The pitchfork, a symbol of hard work and farming, is not limited to these interpretations. It is a trident in Greek mythology, associated with the devil and wickedness in Christianity. In the Hindu faith, the trident, known as the trishul, is a three-pronged spear used to ward off evil. In Buddhism, it represents the three aspects of enlightenment: body, speech, and mind. This versatility in symbolism adds depth and intrigue to Wood’s painting.

The Windows

The upper window of the home has two arches and an odd-shaped pane at the top (C). The halves of the windows mimic the way the two subjects are placed in the painting, and the odd-shaped glass above mimics how the house is displayed in the background.

The Plants

Wood did not have plants in his original sketches, and it’s unknown why he added these varieties to the painting (D). One is a beefsteak begonia, and the other is a mother-in-law’s tongue (also known as Sansevieria or snake plant).

The begonia symbolizes caution, consideration, and good communication between different parties. It is also used as a gift for a favor. The meanings come from a French diplomat and politician from the late 17th century. The mother-in-law’s tongue is native to rocky, dry habitats in tropical Africa. It has a reputation for being a durable plant in varied conditions.

It’s unclear if Wood meant for the plants to be interpreted in this specific way, but interestingly, the same plants were in another painting by Wood. In 1929, Wood painted a portrait of his mother called Woman with Plants, where she sits with a beefsteak begonia beside her while holding a potted mother-in-law’s tongue. Wood was known for reusing elements from one painting to the next.

Woman with Plants
Woman with Plants by Grant Wood-1929

The Clothing

In addition to the hayfork lines found in the farmer’s overalls, other patterns emerge from the painting that tie it together. The pattern on the curtains in the upstairs window (C) is similar to the daughter’s apron (E). She also wears a cameo brooch with the goddess Persephone (F), a Greek queen of the underworld whom Hades had abducted. Wood again used elements from the painting Woman with Plants. The edging on the mother’s apron in that painting is the same as what the daughter wears in American Gothic (G), and both women wear the same cameo brooch (F).

The Unknown

The subjects standing in front of a quaint house with a background of trees and a red barn have had their stern and serious expressions interpreted in many ways. Wood once said he was painting an “affectionate portrait” of Midwestern types, or could he have attempted to depict the harsh life working-class people had in America in the 1930s through the subjects’ expressions?

The placement of the subjects may have been based on the practice of traveling photographers of the late 19th and early 20th centuries, who posed people in front of their homes in this manner.
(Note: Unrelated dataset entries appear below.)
(* ===== verification/Crd.v ===== *)
(** * Crd: the Kubernetes resources (src/pkg/apis/core/v1alpha1)

    The Workflow, Template and Hardware resources and the methods of
    workflow_methods.go, template_methods.go and hardware_methods.go. A [*T] is
    an [option], a nil map is [None], a [metav1.Time] counts nanoseconds. The
    parts of [metav1.ObjectMeta] no code reads are left out. *)
From S2P Require Import Prelude.
From stdpp Require Import options.

(** ** Object metadata *)
Record ObjectMeta := {
  om_Name : string;
  om_Namespace : string;
  om_Annotations : option (gmap string string);
  om_CreationTimestamp : Z;
  om_DeletionTimestamp : option Z
}.

Record TypeMeta := { tm_Kind : string; tm_APIVersion : string }.

#[global] Instance ObjectMeta_eq_dec : EqDecision ObjectMeta.
Proof. solve_decision. Defined.
#[global] Instance TypeMeta_eq_dec : EqDecision TypeMeta.
Proof. solve_decision. Defined.

(** Reading a key of a nil map gives the zero value. *)
Definition annotation (m : ObjectMeta) (k : string) : string :=
  default "" (om_Annotations m ≫= lookup k).

(** [SetTinkID]: a nil map is allocated first. *)
Definition set_annotation (k v : string) (m : ObjectMeta) : ObjectMeta :=
  {| om_Name := om_Name m; om_Namespace := om_Namespace m;
     om_Annotations := Some (<[k:=v]> (default ∅ (om_Annotations m)));
     om_CreationTimestamp := om_CreationTimestamp m;
     om_DeletionTimestamp := om_DeletionTimestamp m |}.

(** ** Workflow (workflow_types.go) *)
Abbreviation WorkflowState := string (only parsing).
Definition WorkflowStatePending : WorkflowState := "STATE_PENDING".
Definition WorkflowStateRunning : WorkflowState := "STATE_RUNNING".
Definition WorkflowStateFailed : WorkflowState := "STATE_FAILED".
Definition WorkflowStateTimeout : WorkflowState := "STATE_TIMEOUT".
Definition WorkflowStateSuccess : WorkflowState := "STATE_SUCCESS".

Record WorkflowSpec := {
  sp_TemplateRef : string;
  sp_HardwareRef : string;
  sp_HardwareMap : gmap string string
}.

Record Action := {
  ac_Name : string;
  ac_Image : string;
  ac_Timeout : Z;
  ac_Command : list string;
  ac_Volumes : list string;
  ac_Pid : string;
  ac_Environment : gmap string string;
  ac_Status : WorkflowState;
  ac_StartedAt : option Z;
  ac_Seconds : Z;
  ac_Message : string
}.

Record Task := {
  tk_Name : string;
  tk_WorkerAddr : string;
  tk_Actions : list Action;
  tk_Volumes : list string;
  tk_Environment : gmap string string
}.

Record WorkflowStatus := {
  st_State : WorkflowState;
  st_GlobalTimeout : Z;
  st_Tasks : list Task
}.

Record Workflow := {
  wf_TypeMeta : TypeMeta;
  wf_Meta : ObjectMeta;
  wf_Spec : WorkflowSpec;
  wf_Status : WorkflowStatus
}.

#[global] Instance WorkflowSpec_eq_dec : EqDecision WorkflowSpec.
Proof. solve_decision. Defined.
#[global] Instance Action_eq_dec : EqDecision Action.
Proof. solve_decision. Defined.
#[global] Instance Task_eq_dec : EqDecision Task.
Proof. solve_decision. Defined.
#[global] Instance WorkflowStatus_eq_dec : EqDecision WorkflowStatus.
Proof. solve_decision. Defined.
#[global] Instance Workflow_eq_dec : EqDecision Workflow.
Proof. solve_decision. Defined.

(** Assignments to the fields the code writes. *)
Definition set_status (s : WorkflowState) (a : Action) : Action :=
  {| ac_Name := ac_Name a; ac_Image := ac_Image a; ac_Timeout := ac_Timeout a;
     ac_Command := ac_Command a; ac_Volumes := ac_Volumes a; ac_Pid := ac_Pid a;
     ac_Environment := ac_Environment a; ac_Status := s; ac_StartedAt := ac_StartedAt a;
     ac_Seconds := ac_Seconds a; ac_Message := ac_Message a |}.
Definition set_started (t : option Z) (a : Action) : Action :=
  {| ac_Name := ac_Name a; ac_Image := ac_Image a; ac_Timeout := ac_Timeout a;
     ac_Command := ac_Command a; ac_Volumes := ac_Volumes a; ac_Pid := ac_Pid a;
     ac_Environment := ac_Environment a; ac_Status := ac_Status a; ac_StartedAt := t;
     ac_Seconds := ac_Seconds a; ac_Message := ac_Message a |}.
Definition set_seconds (s : Z) (a : Action) : Action :=
  {| ac_Name := ac_Name a; ac_Image := ac_Image a; ac_Timeout := ac_Timeout a;
     ac_Command := ac_Command a; ac_Volumes := ac_Volumes a; ac_Pid := ac_Pid a;
     ac_Environment := ac_Environment a; ac_Status := ac_Status a;
     ac_StartedAt := ac_StartedAt a; ac_Seconds := s; ac_Message := ac_Message a |}.
Definition set_message (m : string) (a : Action) : Action :=
  {| ac_Name := ac_Name a; ac_Image := ac_Image a; ac_Timeout := ac_Timeout a;
     ac_Command := ac_Command a; ac_Volumes := ac_Volumes a; ac_Pid := ac_Pid a;
     ac_Environment := ac_Environment a; ac_Status := ac_Status a;
     ac_StartedAt := ac_StartedAt a; ac_Seconds := ac_Seconds a; ac_Message := m |}.
Definition set_actions (l : list Action) (t : Task) : Task :=
  {| tk_Name := tk_Name t; tk_WorkerAddr := tk_WorkerAddr t; tk_Actions := l;
     tk_Volumes := tk_Volumes t; tk_Environment := tk_Environment t |}.
Definition set_state (s : WorkflowState) (st : WorkflowStatus) : WorkflowStatus :=
  {| st_State := s; st_GlobalTimeout := st_GlobalTimeout st; st_Tasks := st_Tasks st |}.
Definition set_tasks (l : list Task) (st : WorkflowStatus) : WorkflowStatus :=
  {| st_State := st_State st; st_GlobalTimeout := st_GlobalTimeout st; st_Tasks := l |}.
Definition set_wf_status (st : WorkflowStatus) (w : Workflow) : Workflow :=
  {| wf_TypeMeta := wf_TypeMeta w; wf_Meta := wf_Meta w; wf_Spec := wf_Spec w;
     wf_Status := st |}.

(** [Tasks[ti].Actions[ai]] rewritten by [f]. *)
Definition alter_action (f : Action → Action) (ti ai : nat) (l : list Task) : list Task :=
  alter (λ t, set_actions (alter f ai (tk_Actions t)) t) ti l.

(** ** Template and Hardware *)
Record Template := {
  tp_TypeMeta : TypeMeta;
  tp_Meta : ObjectMeta;
  tp_Data : option string
}.

Record IP := { ip_Address : string; ip_Netmask : string; ip_Gateway : string; ip_Family : Z }.

Record DHCP := {
  dh_MAC : string; dh_Hostname : string; dh_LeaseTime : Z;
  dh_NameServers : list string; dh_TimeServers : list string; dh_Arch : string;
  dh_UEFI : bool; dh_IfaceName : string; dh_IP : option IP; dh_VLANID : string
}.

Record IPXE := { ix_URL : string; ix_Contents : string }.
Record OSIE := { os_BaseURL : string; os_Kernel : string; os_Initrd : string }.
Record Netboot := {
  nb_AllowPXE : option bool; nb_AllowWorkflow : option bool;
  nb_IPXE : option IPXE; nb_OSIE : option OSIE
}.
Record Interface := { if_Netboot : option Netboot; if_DHCP : option DHCP }.
Record Disk := { dk_Device : string }.

Record MetadataManufacturer := { mm_ID : string; mm_Slug : string }.
Record MetadataInstanceOperatingSystem := {
  mo_Slug : string; mo_Distro : string; mo_Version : string; mo_ImageTag : string;
  mo_OsSlug : string }.
Record MetadataInstanceIP := {
  mi_Address : string; mi_Netmask : string; mi_Gateway : string; mi_Family : Z;
  mi_Public : bool; mi_Management : bool }.
Record MetadataInstanceStorageDiskPartition := {
  mp_Label : string; mp_Number : Z; mp_Size : Z; mp_Start : Z; mp_TypeGUID : string }.
Record MetadataInstanceStorageDisk := {
  md_Device : string; md_WipeTable : bool;
  md_Partitions : list MetadataInstanceStorageDiskPartition }.
Record MetadataInstanceStorageRAID := {
  mr_Name : string; mr_Level : string; mr_Devices : list string; mr_Spare : Z }.
Record MetadataInstanceStorageFile := {
  mf_Path : string; mf_Contents : string; mf_Mode : Z; mf_UID : Z; mf_GID : Z }.
Record MetadataInstanceStorageMountFilesystemOptions := {
  mc_Force : bool; mc_Options : list string }.
Record MetadataInstanceStorageMount := {
  mt_Device : string; mt_Format : string; mt_Files : list MetadataInstanceStorageFile;
  mt_Create : option MetadataInstanceStorageMountFilesystemOptions; mt_Point : string }.
Record MetadataInstanceStorageFilesystem := {
  my_Mount : option MetadataInstanceStorageMount }.
Record MetadataInstanceStorage := {
  mg_Disks : list MetadataInstanceStorageDisk;
  mg_Raid : list MetadataInstanceStorageRAID;
  mg_Filesystems : list MetadataInstanceStorageFilesystem }.
Record MetadataInstance := {
  mn_ID : string; mn_State : string; mn_Hostname : string; mn_AllowPxe : bool;
  mn_Rescue : bool; mn_OperatingSystem : option MetadataInstanceOperatingSystem;
  mn_AlwaysPxe : bool; mn_IpxeScriptURL : string; mn_Ips : list MetadataInstanceIP;
  mn_Userdata : string; mn_CryptedRootPassword : string; mn_Tags : list string;
  mn_Storage : option MetadataInstanceStorage; mn_SSHKeys : list string;
  mn_NetworkReady : bool }.
Record MetadataCustom := {
  mu_PreinstalledOperatingSystemVersion : option MetadataInstanceOperatingSystem;
  mu_PrivateSubnets : list string }.
Record MetadataFacility := {
  mq_PlanSlug : string; mq_PlanVersionSlug : string; mq_FacilityCode : string }.
Record HardwareMetadata := {
  hm_State : string; hm_BondingMode : Z; hm_Manufacturer : option MetadataManufacturer;
  hm_Instance : option MetadataInstance; hm_Custom : option MetadataCustom;
  hm_Facility : option MetadataFacility }.

(** [corev1.TypedLocalObjectReference]. *)
Record ObjectReference := { or_APIGroup : option string; or_Kind : string; or_Name : string }.
Lemma action_list_slots w :
  WorkflowActionListCRDToProto deepcopy_cap (Some w) = Some (proto_of_slot <$> slots w).
Proof.
  simpl. f_equal. unfold slots. generalize 0%nat as k.
  induction (st_Tasks (wf_Status w)) as [|t l IH]; intros k; [done|].
  cbn [slots_from]. by rewrite bind_cons, fmap_app, (IH (S k)), (task_to_proto_slots k).
Qed.
Lemma proto_of_slots w :
  proto_of_slot <$> slots w =
  (st_Tasks (wf_Status w) ≫= λ t,
     (λ a, {| wa_TaskName := tk_Name t; wa_Name := ac_Name a; wa_Image := ac_Image a;
        wa_Timeout := ac_Timeout a; wa_Command := ac_Command a; wa_OnTimeout := [];
        wa_OnFailure := []; wa_WorkerId := tk_WorkerAddr t;
        wa_Volumes := tk_Volumes t ++ ac_Volumes a;
        wa_Environment := merge_environment (tk_Environment t) (ac_Environment a);
        wa_Pid := ac_Pid a |}) <$> tk_Actions t).
Proof.
  unfold slots. generalize 0%nat as k.
  induction (st_Tasks (wf_Status w)) as [|t l IH]; intros k; [done|].
  cbn [slots_from]. rewrite bind_cons, fmap_app, (IH (S k)). f_equal.
  apply list_eq. intros i. unfold task_slots. rewrite !list_lookup_fmap, list_lookup_imap.
  by destruct (tk_Actions t !! i).
Qed.
End lemmas.

(** The keys in the order of [map_to_list], one admissible iteration order. *)
Definition mapRange_list : MapRange :=
  {| range_map := map_to_list; range_map_perm m := reflexivity _ |}.
(** The opposite order is admissible too. *)
#[program] Definition mapRange_rev : MapRange :=
  {| range_map m := reverse (map_to_list m) |}.
Next Obligation. intros m. by rewrite reverse_Permutation. Qed.

(** ** Properties *)
Section properties.
(** C24 The action list sent to a worker (GetWorkflowActions), made from any workflow that
    was deep-copied (as the client's cache does), is the list of the messages of every
    action of every task, in execution order, each with its task's name and worker, its
    own fields, the task's volumes followed by its own, and the merged environment; the
    total of the workflow context is its length. When every status of the workflow is one
    of the five defined ones and it has a current action, the entry at the index announced
    by the context is the message of that action, and its name, task and worker are those
    of the context. *)
Theorem action_list_at_current_index `{MapRange} w :
  let message t a :=
    {| wa_TaskName := tk_Name t; wa_Name := ac_Name a; wa_Image := ac_Image a;
       wa_Timeout := ac_Timeout a; wa_Command := ac_Command a; wa_OnTimeout := [];
       wa_OnFailure := []; wa_WorkerId := tk_WorkerAddr t;
       wa_Volumes := tk_Volumes t ++ ac_Volumes a;
       wa_Environment := merge_environment (tk_Environment t) (ac_Environment a);
       wa_Pid := ac_Pid a |} in
  let l := st_Tasks (wf_Status w) ≫= λ t, message t <$> tk_Actions t in
  WorkflowActionListCRDToProto deepcopy_cap (Some w) = Some l ∧
  ∃ ctx, WorkflowToWorkflowContext (Some w) = Some ctx ∧
    wc_TotalNumberOfActions ctx = Z.of_nat (length l) ∧
    ∀ i x, statuses_known w → current_slot w = Some (i, x) →
      ∃ a, zlookup l (wc_CurrentActionIndex ctx) = Some a ∧
        wa_Name a = wc_CurrentAction ctx ∧ wa_TaskName a = wc_CurrentTask ctx ∧
        wa_WorkerId a = wc_CurrentWorker ctx ∧ a = message (sl_task x) (sl_action x).
Proof.
  intros message l. rewrite action_list_slots. unfold l, message. rewrite <- proto_of_slots.
  split; [done|]. eexists. split; [done|]. simpl. rewrite length_fmap.
  unfold GetTotalNumberOfActions, GetCurrentAction, GetCurrentTask, GetCurrentWorker.
  rewrite getTaskActionInfo_current. split; [by destruct (current_slot w) as [[]|]|].
  intros i x Hk Hc. exists (proto_of_slot x). rewrite (current_index w i x Hk Hc), Hc. simpl.
  rewrite zlookup_of_nat. apply list_find_Some in Hc as (Hx & _). by rewrite list_lookup_fmap, Hx.
Qed.
Definition processNewWorkflow (stored : Workflow) : go W (Result * option error * Workflow) :=
  let ns := om_Namespace (wf_Meta stored) in
  let templateRef := sp_TemplateRef (wf_Spec stored) in
  let hardwareRef := sp_HardwareRef (wf_Spec stored) in
  let* tpl := kget_template ns templateRef in
  match tpl with
  | Err err =>
      if err_is err KubeNotFound then
        go_ret (noResult, Some (NewErr ("no template found: name=" +:+ templateRef +:+
                  "; namespace=" +:+ ns)), stored)
      else go_ret (RetryIfError (Some err), stored)
  | Ok tpl =>
      let data : gmap string (value json) := VString <$> sp_HardwareMap (wf_Spec stored) in
      let* hardware := kget_hardware ns hardwareRef in
      match hardware with
      | Err err =>
          if negb (err_is err KubeNotFound) then go_ret (noResult, Some err, stored)
          else if decide (hardwareRef ≠ "") then
            go_ret (noResult, Some (NewErr ("hardware not found: name=" +:+ hardwareRef +:+
                      "; namespace=" +:+ ns)), stored)
          else go_ret (render_new stored tpl data)
      | Ok hardware =>
          go_ret (render_new stored tpl
            (<["Hardware" := VHardware (toTemplateHardwareData hardware)]> data))
      end
  end.

(** The body of the loops of [processRunningWorkflow] on one action: the action
    after it and whether it timed out. *)
Definition check_action (action : Action) : go W (Action * bool) :=
  match ac_StartedAt action with
  | Some startedAt =>
      if decide (ac_Status action = WorkflowStateRunning) then
        let* now := nowFunc in
        if decide (startedAt + seconds_dur (ac_Timeout action) < now) then
          let* now' := nowFunc in
          go_ret (set_seconds (dur_seconds (time_sub now' startedAt))
                    (set_message "Action timed out" (set_status WorkflowStateTimeout action)),
                  true)
        else go_ret (action, false)
      else go_ret (action, false)
  | None => go_ret (action, false)
  end.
Photographers didn’t want people to smile because of the long exposure times needed for the film, which may explain the man and woman’s unsmiling expressions.

Other unanswerable questions arise, allowing the viewer to draw their own conclusion. One is, why are the curtains closed on the upstairs window? Another question is, what is the woman in the painting looking at?

One theory that had yet to be discussed was the possibility Wood’s previous work, Woman with Plants, was connected more to American Gothic than just reused elements. Could the woman in that painting be the wife of the farmer? Was the farmer now a widow, and was the daughter wearing her mother’s cameo brooch and a similar apron? Was it a picture of two people dealing with the loss of another and attempting to move on?

This is what makes American Gothic an iconic and fascinating painting. The viewer can formulate any story or explanation about the subjects’ lives based on their perceptions and interpretations of what they see.


Grant Wood never got to watch his work’s meteoric rise in later years. He was diagnosed with pancreatic cancer in 1941 and died in 1942, a day before his 51st birthday and just less than 12 years after he had painted American Gothic.